### EXERCISE OBJECTIVE
Go line by line through the entries below and count those containing the string "unfold"; give only the count.

┏━━

Lemma utf8_encode_ascii bs : is_ascii bs -> utf8_encode (byteZ <$> bs) = bs.
Proof.
  unfold utf8_encode. induction 1 as [|b bs Hb _ IH]; [done|]. cbn [fmap list_fmap mbind list_bind].
  unfold utf8_encode_char at 1. rewrite (proj2 (Z.ltb_lt _ _)) by done.
  simpl. by rewrite Zbyte_byteZ, IH.
Qed.

(** ** Trimming *)

Definition no_space_ends (s : list Z) : Prop :=
  (forall c s', s = c :: s' -> is_whitespace c = false) /\
  (forall c s', s = s' ++ [c] -> is_whitespace c = false).

(** The boolean test, for literals. *)
Lemma no_space_ends_check s :
  forallb (fun o => negb (from_option is_whitespace false o)) [head s; last s] = true -> no_space_ends s.
Proof.
  simpl. rewrite andb_true_r, andb_true_iff, !negb_true_iff. intros [H1 H2].
  split; intros c s' ->; [done|]. by rewrite last_snoc in H2.
Qed.

Lemma trim_start_id s : (forall c s', s = c :: s' -> is_whitespace c = false) -> trim_start s = s.
Proof. destruct s as [|c s]; [done|]. intros H. simpl. by rewrite (H c s). Qed.

Lemma trim_no_space s : no_space_ends s -> trim s = s.
Proof.
  intros [H1 H2]. unfold trim. rewrite (trim_start_id s) by done.
  rewrite trim_start_id; [apply reverse_involutive|].
  intros c s' Hr. apply (f_equal reverse) in Hr. rewrite reverse_involutive, reverse_cons in Hr.
  by eapply H2.
Qed.

Lemma trim_space s : no_space_ends s -> trim (32 :: s) = s.
Proof. intros H. unfold trim. simpl trim_start at 2. by apply trim_no_space. Qed.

┗━━

### YOUR RESPONSE
4